**What is expected**
Repeat exactly the lines below that lie between the line with "Definition GetQuotaSnapshot (s" and the line with "if decide (pref", counting both of those lines as part of the answer.

**Data extract**
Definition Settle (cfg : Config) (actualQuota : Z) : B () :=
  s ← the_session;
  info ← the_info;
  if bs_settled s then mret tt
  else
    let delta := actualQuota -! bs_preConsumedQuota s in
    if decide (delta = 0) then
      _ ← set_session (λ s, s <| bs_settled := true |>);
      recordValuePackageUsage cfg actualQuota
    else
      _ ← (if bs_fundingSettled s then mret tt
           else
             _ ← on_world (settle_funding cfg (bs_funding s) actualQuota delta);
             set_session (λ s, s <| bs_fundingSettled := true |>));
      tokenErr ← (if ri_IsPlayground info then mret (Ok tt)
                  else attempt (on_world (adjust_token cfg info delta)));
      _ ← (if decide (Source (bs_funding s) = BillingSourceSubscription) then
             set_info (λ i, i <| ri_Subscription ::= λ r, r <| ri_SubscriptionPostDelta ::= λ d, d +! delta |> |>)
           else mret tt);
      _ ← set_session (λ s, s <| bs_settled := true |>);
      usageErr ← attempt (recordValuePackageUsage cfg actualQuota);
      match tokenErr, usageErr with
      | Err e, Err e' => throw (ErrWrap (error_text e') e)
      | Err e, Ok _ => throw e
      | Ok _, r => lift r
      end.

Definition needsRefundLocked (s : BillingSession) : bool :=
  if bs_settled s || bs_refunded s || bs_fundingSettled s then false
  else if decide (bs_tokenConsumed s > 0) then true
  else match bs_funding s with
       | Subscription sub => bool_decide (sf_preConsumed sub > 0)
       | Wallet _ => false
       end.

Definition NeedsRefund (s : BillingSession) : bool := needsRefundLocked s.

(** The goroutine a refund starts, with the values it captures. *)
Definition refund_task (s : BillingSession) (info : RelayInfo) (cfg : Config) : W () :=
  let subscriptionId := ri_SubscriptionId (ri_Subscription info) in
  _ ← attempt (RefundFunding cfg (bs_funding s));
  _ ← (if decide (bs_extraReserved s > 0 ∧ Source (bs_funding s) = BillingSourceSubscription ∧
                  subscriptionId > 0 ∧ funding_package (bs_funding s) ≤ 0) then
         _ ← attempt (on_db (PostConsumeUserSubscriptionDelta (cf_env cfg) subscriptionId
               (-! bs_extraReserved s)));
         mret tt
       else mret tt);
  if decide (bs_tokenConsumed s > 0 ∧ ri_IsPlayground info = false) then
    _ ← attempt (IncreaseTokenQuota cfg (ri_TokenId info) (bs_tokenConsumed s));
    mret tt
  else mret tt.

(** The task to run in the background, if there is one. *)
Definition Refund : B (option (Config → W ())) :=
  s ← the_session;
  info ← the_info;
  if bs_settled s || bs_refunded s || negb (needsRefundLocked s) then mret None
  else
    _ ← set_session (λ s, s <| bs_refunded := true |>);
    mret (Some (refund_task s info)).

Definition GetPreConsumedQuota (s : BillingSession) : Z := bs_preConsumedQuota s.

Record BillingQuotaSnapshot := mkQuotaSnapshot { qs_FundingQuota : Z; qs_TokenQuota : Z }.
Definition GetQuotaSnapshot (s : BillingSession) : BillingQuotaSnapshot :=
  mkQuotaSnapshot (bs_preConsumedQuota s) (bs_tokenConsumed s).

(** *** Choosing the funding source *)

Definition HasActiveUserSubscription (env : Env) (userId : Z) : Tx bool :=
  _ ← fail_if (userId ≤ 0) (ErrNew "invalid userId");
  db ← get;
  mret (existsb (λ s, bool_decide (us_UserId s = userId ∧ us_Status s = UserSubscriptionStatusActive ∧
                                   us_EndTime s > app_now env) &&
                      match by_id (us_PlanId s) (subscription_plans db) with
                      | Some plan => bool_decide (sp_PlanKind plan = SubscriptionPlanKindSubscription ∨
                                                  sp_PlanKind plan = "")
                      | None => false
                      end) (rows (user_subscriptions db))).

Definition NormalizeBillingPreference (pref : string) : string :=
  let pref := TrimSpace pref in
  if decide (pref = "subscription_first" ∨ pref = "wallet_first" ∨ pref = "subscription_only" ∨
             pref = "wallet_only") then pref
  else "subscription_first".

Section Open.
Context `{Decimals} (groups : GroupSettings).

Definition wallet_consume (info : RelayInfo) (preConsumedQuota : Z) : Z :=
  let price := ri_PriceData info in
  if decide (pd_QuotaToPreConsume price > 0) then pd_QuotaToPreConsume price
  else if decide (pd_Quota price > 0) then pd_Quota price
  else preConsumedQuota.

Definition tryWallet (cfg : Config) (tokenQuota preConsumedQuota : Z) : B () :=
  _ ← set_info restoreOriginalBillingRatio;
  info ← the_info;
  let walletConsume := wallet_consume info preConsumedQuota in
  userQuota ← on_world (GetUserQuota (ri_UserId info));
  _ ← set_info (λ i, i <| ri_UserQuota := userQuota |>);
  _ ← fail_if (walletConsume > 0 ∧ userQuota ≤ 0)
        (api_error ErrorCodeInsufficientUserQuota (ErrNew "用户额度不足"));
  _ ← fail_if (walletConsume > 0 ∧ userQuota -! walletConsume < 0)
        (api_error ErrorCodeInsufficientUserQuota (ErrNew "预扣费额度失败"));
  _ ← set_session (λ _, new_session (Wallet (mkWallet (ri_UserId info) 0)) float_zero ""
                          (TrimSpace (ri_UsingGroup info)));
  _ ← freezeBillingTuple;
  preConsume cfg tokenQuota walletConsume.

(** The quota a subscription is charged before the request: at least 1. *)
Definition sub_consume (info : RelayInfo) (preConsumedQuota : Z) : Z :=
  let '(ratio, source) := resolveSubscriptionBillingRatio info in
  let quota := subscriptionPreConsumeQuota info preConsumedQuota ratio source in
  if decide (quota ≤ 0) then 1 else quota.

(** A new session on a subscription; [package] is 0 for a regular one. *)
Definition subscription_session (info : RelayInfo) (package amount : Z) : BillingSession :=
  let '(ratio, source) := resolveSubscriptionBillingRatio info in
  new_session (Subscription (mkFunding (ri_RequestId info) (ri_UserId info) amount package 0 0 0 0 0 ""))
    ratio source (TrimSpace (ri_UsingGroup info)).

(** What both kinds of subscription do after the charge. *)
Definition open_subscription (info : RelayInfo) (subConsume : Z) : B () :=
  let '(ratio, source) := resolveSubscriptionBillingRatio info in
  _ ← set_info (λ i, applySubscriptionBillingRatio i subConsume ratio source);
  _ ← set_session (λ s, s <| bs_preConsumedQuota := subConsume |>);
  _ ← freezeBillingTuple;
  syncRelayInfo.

**Task result**
Definition GetQuotaSnapshot (s : BillingSession) : BillingQuotaSnapshot :=
  mkQuotaSnapshot (bs_preConsumedQuota s) (bs_tokenConsumed s).

(** *** Choosing the funding source *)

Definition HasActiveUserSubscription (env : Env) (userId : Z) : Tx bool :=
  _ ← fail_if (userId ≤ 0) (ErrNew "invalid userId");
  db ← get;
  mret (existsb (λ s, bool_decide (us_UserId s = userId ∧ us_Status s = UserSubscriptionStatusActive ∧
                                   us_EndTime s > app_now env) &&
                      match by_id (us_PlanId s) (subscription_plans db) with
                      | Some plan => bool_decide (sp_PlanKind plan = SubscriptionPlanKindSubscription ∨
                                                  sp_PlanKind plan = "")
                      | None => false
                      end) (rows (user_subscriptions db))).

Definition NormalizeBillingPreference (pref : string) : string :=
  let pref := TrimSpace pref in
  if decide (pref = "subscription_first" ∨ pref = "wallet_first" ∨ pref = "subscription_only" ∨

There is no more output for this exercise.